A veteran, Pastor Tom is the chaplain of the local American Legion post, as well as chaplain to the Somersworth police department and the ambulance service. He’s been so deeply involved in the life of the town that he was awarded the Somersworth Chamber of Commerce Citizen of the Year award in 2014, this in a New Hampshire town that not long ago elected the state’s first openly gay mayor. “As a pastor, you have to fall in love with your community,” Tom says.
My son and I had lunch with Pastor Tom and two of his children at the Oaks, his golf club, last week. He doesn’t eat much, but even if he were ravenous he wouldn’t have a chance to eat. As soon as he walks in, he stops by a table to give a hug to a bulky man with a ponytail. When a friend drops by our table, Pastor Tom quickly turns the conversation from his own condition to the condition of the friend’s father-in-law, also suffering from cancer. When that friend leaves, another comes by the table to ask how Pastor Tom is doing.
Though I’ve known him for two decades, I wouldn’t have recognized Pastor Tom if I had passed him on the street. Once a strong, athletic man, he’s now withered, frail, and gaunt, his cheek bones prominent beneath nearly transparent skin. He looks decades older than his fifty-nine years. If we talk for more than an hour at a time, his speech slows, his eyes droop, and he talks like one slipping into sleep. I’m afraid I might talk him to death.

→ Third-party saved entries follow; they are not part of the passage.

(** C3, as the code has it.  When the child's open of the slave fails, the
    child writes the text of the exception on standard error and terminates
    with status 1.  Nothing is written on a stream over the slave: no
    descriptor of the slave exists, and [openSlaveAndCloseMaster] throws a
    plain [unix_exception], not a [child_exception_via_pipe]. *)
Theorem slave_open_failure_is_reported_on_stderr
    (os : OS) (w : World) (cmd : list string) (workingDirectory : option string)
    (err : Z) :
  os_fork os = 0 →
  chdir_succeeds os workingDirectory = true →
  os_setsid os = Ok →
  os_open os (ptyName w) = Fail err →
  ∃ w', forkAndExec os cmd workingDirectory w = (Exited 1, w') ∧
    calls_since w w'
      = chdir_calls workingDirectory ++ [EvSetsid]
        ++ chown_chmod_calls os (ptyName w)
        ++ [EvOpen (ptyName w) [O_RDWR; O_NOCTTY] (-1);
            EvCerr (open_slave_failed os (ptyName w) err +:+ newline);
            EvExit 1] ∧
    List.filter is_side_channel_write (calls_since w w') = [] ∧
    fds w' = fds w.
Proof.
  intros Hfork Hchdir Hsetsid Hopen.
  set (w1 := match workingDirectory with
             | Some dir => log (EvChdir dir) w
             | None => w
             end).
  set (w2 := log EvSetsid w1).
  assert (Hw2 : ptyName w2 = ptyName w ∧ fds w2 = fds w
                ∧ trace w2 = trace w ++ chdir_calls workingDirectory ++ [EvSetsid]).
  { subst w2 w1. destruct workingDirectory; simpl.
    - by rewrite <- app_assoc.
    - done. }
  destruct Hw2 as (Hname & Hfds & Htrace).
  assert (Hrun : ∃ w3, runChild os cmd workingDirectory w
                 = (Throw (Exn unix_exception (open_slave_failed os (ptyName w) err)), w3)
                 ∧ fds w3 = fds w
                 ∧ trace w3 = trace w ++ chdir_calls workingDirectory ++ [EvSetsid]
                     ++ chown_chmod_calls os (ptyName w)
                     ++ [EvOpen (ptyName w) [O_RDWR; O_NOCTTY] (-1)]).
  { assert (Hstart : ∀ k : unit → M unit,
              bind (match workingDirectory with
                    | Some dir =>
                        let* r := sys_chdir os dir in
                        if r <? 0 then
                          let* ex := new_child_exception os child_exception
                                       ("chdir(" +:+ String (ascii_of_nat 34) "" +:+ dir
                                        +:+ String (ascii_of_nat 34) "" +:+ ")") in
                          throw ex
                        else ret tt
                    | None => ret tt
                    end) k w = k tt w1).
    { intros k. subst w1. unfold bind. destruct workingDirectory as [dir|]; [|done].
      simpl in Hchdir. apply bool_decide_eq_true in Hchdir.
      unfold sys_chdir. rewrite answer_eq, Hchdir. done. }
    unfold runChild. rewrite Hstart.
    unfold bind at 1. unfold sys_setsid. rewrite answer_eq, Hsetsid.
    cbn [after_answer]. fold w2. unfold bind at 1. cbn [Z.ltb Z.compare ret].
    unfold bind at 1. rewrite openSlaveAndCloseMaster_eval. cbn zeta.
    rewrite Hname, Hopen.
    destruct (after_chown_chmod_unchanged os w2) as (_ & _ & Hfds' & _ & Htrace').
    eexists. split; [reflexivity|]. cbn [fds trace set_errno log].
    rewrite Hfds', Htrace', Hfds, Htrace, Hname, <- !app_assoc. done. }
  destruct Hrun as (w3 & Hrun & Hfds3 & Htrace3).
  unfold forkAndExec, bind, sys_fork, gets. rewrite Hfork. cbn [Z.ltb Z.eqb Z.compare].
  unfold try_catch. rewrite Hrun.
  change (handler_matches std_exception
            (exn_class (Exn unix_exception (open_slave_failed os (ptyName w) err))))
    with true.
  cbn [what]. unfold cerr_line, emit, modify, sys_exit.
  eexists. split; [reflexivity|].
  assert (Hcalls : calls_since w
            (log (EvExit 1)
               (log (EvCerr (open_slave_failed os (ptyName w) err +:+ newline)) w3))
          = chdir_calls workingDirectory ++ [EvSetsid]
            ++ chown_chmod_calls os (ptyName w)
            ++ [EvOpen (ptyName w) [O_RDWR; O_NOCTTY] (-1);
                EvCerr (open_slave_failed os (ptyName w) err +:+ newline);
                EvExit 1]).
  { apply calls_since_app. simpl. rewrite Htrace3, <- !app_assoc. done. }
  rewrite Hcalls. split; [done|]. split; [|done].
  by destruct workingDirectory.
Qed.
(** * Neuroglancer chunked-graph mesh streaming: a shallow embedding

    The development follows three source files:
    - [neuroglancer/chunked_graph/frontend.ts]   (module [ChunkedGraph]),
    - [neuroglancer/datasource/precomputed/backend.ts] (module [Precomputed]),
    - [neuroglancer/mesh/backend.ts]             (modules [Mesh], [Scheduler]).

    Definitions come first, one module per source file; the theorems about
    them follow in the second half of the file. *)

From Stdlib Require Import ZArith NArith Floats Strings.Byte DecimalString DecimalN.
From stdpp Require Import gmap strings list.

Set Default Proof Using "Type".
Set Warnings "-register-all,-clear-no-such-hyp".

Local Open Scope string_scope.
Local Open Scope list_scope.

(* ===================================================================== *)
(** * Part I: definitions                                                 *)
(* ===================================================================== *)

(** ** 64-bit identifiers ([neuroglancer/util/uint64]) *)

(** A [Uint64] is a value of two 32-bit halves.  It is represented by the
    number [low + high * 2^32]; objects of the class are used by value
    everywhere in the modelled code (they are cloned before being captured),
    so [clone] is the identity on this representation. *)
Abbreviation Uint64 := N.

Module Uint64.

Definition make (low high : N) : Uint64 := (low + high * 2 ^ 32)%N.

Definition low (x : Uint64) : N := (x mod 2 ^ 32)%N.
Definition high (x : Uint64) : N := (x / 2 ^ 32)%N.

Definition clone (x : Uint64) : Uint64 := x.

(** [toString()]: the decimal rendering. *)
Definition toString (x : Uint64) : string :=
  NilZero.string_of_uint (N.to_uint x).

(** [Uint64.parseString(s)]: the inverse reading; [None] stands for the
    exception thrown on a string that is not a decimal number. *)
Definition parseString (s : string) : option Uint64 :=
  N.of_uint <$> NilZero.uint_of_string s.

End Uint64.

(** ** Array buffers and typed-array views *)

(** The byte order of a wire format, and of the host ([ENDIANNESS] in
    [neuroglancer/util/endian]). *)
Inductive Endianness : Type := LITTLE | BIG.

#[global] Instance Endianness_eq_dec : EqDecision Endianness.
Proof. solve_decision. Defined.

(** The host the code runs on. *)
Class Host : Type := { ENDIANNESS : Endianness }.

Module TypedArray.

(** A view is a window of an [ArrayBuffer]: its bytes are the buffer's, so
    writing through the view writes the buffer. *)
Record view : Type := mkView { byteOffset : N; byteLength : N }.

Definition bufferLength (data : list byte) : N := N.of_nat (length data).

(** [new T(data, byteOffset, length)] for an element type of
    [bytesPerElement] bytes; [length = None] is the two-argument form.
    [None] is the [RangeError] of the constructor: a misaligned offset, a
    buffer whose length is not a multiple of the element size (two-argument
    form), or a window that does not fit. *)
Definition create (bytesPerElement : N) (data : list byte) (byteOffset : N)
    (length : option N) : option view :=
  if negb (byteOffset mod bytesPerElement =? 0)%N then None
  else match length with
       | None =>
           if negb (bufferLength data mod bytesPerElement =? 0)%N then None
           else if (bufferLength data <? byteOffset)%N then None
           else Some (mkView byteOffset (bufferLength data - byteOffset))
       | Some n =>
           if (bufferLength data <? byteOffset + n * bytesPerElement)%N then None
           else Some (mkView byteOffset (n * bytesPerElement))
       end.

(** The bytes seen through a view. *)
Definition contents (data : list byte) (v : view) : list byte :=
  take (N.to_nat (byteLength v)) (drop (N.to_nat (byteOffset v)) data).
(** X4. What the assignment refuses, and its empty case, for a product id
    in the range of a query parameter.  A caller whose role is not
    "manufacturer" (an administrator too) gets 403.  A manufacturer gets 404
    when no product with the id is theirs: the answer does not tell a
    product of someone else from one that does not exist.  Both leave the
    store unchanged.  A request for 0 tags succeeds, assigns nothing and
    changes nothing. *)
Theorem assign_refusals_and_empty_request
    (product_id count : Z) (current_user : User.t) (s : Store) :
  int32 product_id ->
  let out := run_request (Tags.assign_tags_to_product product_id count current_user) s in
  (User.role current_user <> "manufacturer" ->
     out = (s, Raise (HTTPException 403 "Only manufacturers can generate tags.")))
  /\ (User.role current_user = "manufacturer" ->
      (forall p, In p (products s) -> Product.id p = product_id ->
                 Product.manufacturer_id p <> Some (User.id current_user)) ->
      out = (s, Raise (HTTPException 404
                         "Product not found or not owned by manufacturer.")))
  /\ (forall product,
        User.role current_user = "manufacturer" ->
        find (Products.owned_by product_id current_user) (products s) = Some product ->
        count = 0 ->
        out = (s, Return (BatchAssignmentResponse.mk
                            ("Successfully assigned 0 tags to product '"
                             ++ Product.name product ++ "' (ID: "
                             ++ str_of_int product_id ++ ").")%string []))).
Proof.
  intros _ out. split; [|split].
  - intros R. apply String.eqb_neq in R.
    unfold out, Tags.assign_tags_to_product. now rewrite R.
  - intros R H.
    assert (find (Products.owned_by product_id current_user) (products s) = None) as F.
    { destruct (find _ (products s)) as [p|] eqn:E; [|reflexivity].
      apply find_some in E. destruct E as [Hin Ho]. unfold Products.owned_by in Ho.
      apply andb_true_iff in Ho. destruct Ho as [Hid Hm]. apply Z.eqb_eq in Hid.
      exfalso. apply (H p Hin Hid).
      destruct (Product.manufacturer_id p) as [m|]; [|discriminate].
      cbn in Hm. apply Z.eqb_eq in Hm. now subst. }
    unfold out, Tags.assign_tags_to_product.
    rewrite R, String.eqb_refl. cbn [negb]. unfold_session. now rewrite F.
  - intros product R F ->. unfold out.
    rewrite (TagsSpec.assign_tags_enough product_id 0 current_user s product R F)
      by (split; lia).
    cbn [Z.to_nat firstn List.length Z.of_nat map].
    unfold with_tags. rewrite assign_nothing, store_eta. reflexivity.
Qed.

“I know how I look,” he says. “This is how death looks. I wasn’t going to hide.” He’s concerned with our tendency to hide from death and to hide death, and he was determined to buck the system. He never considered retiring from his pastorate. During his illness, the church has expanded its pastoral staff, and guest preachers sometimes fill in. Mostly, Pastor Tom continues to preach. Not long ago, he Skyped a sermon from his hospital bed.
When he’s able to get to church, he’s too weak to stand, so he sits at the communion table to deliver his sermons. He says that even if he were to survive, he’d stay seated for preaching. From the pulpit, he looked down at his congregation and too often talked down to them. Now he sits like a father at the head of the table, leading an intimate conversation rather than delivering a lecture or harangue. There is no bitterness or self-pity, but he’s frequently in tears as he exhorts his people to trust the Lord, and so is the congregation. After the service, everyone lines up to have a moment of conversation. They know it may be their last time to see him.
Pastor Tom considers the last two years the most fruitful of his long ministry. He often speaks of his gratitude for the work the Lord has done during his illness. With his time shortened, he’s more attentive to the moment. “I see things and I hear things that I didn’t see and hear before.” That attentiveness has enriched his prayers. And he notices when members of his congregation become estranged, and he urges them to reconcile quickly and not give Satan a foothold. His illness has brought reconciliation, as estranged friends have contacted him seeking forgiveness for long-past wrongs.
Pastor Tom receives a constant stream of visitors at his home, and they don’t want to talk about the weather or the Red Sox. They want to talk about life and death and the mercy of God. Everyone listens to him as if he were an oracle, because they want to learn how to die. “If God wanted to teach a congregation about the efficacy of suffering, who would he choose for that role if not the pastor?” Tom asks.
Pastor Tom is an icon of the suffering Shepherd, a living memento mori both to his congregation and to his town. His very presence at the Lord’s Table, in his living room, or at the Oaks is a reminder to “number your days, that you might apply your heart to wisdom.”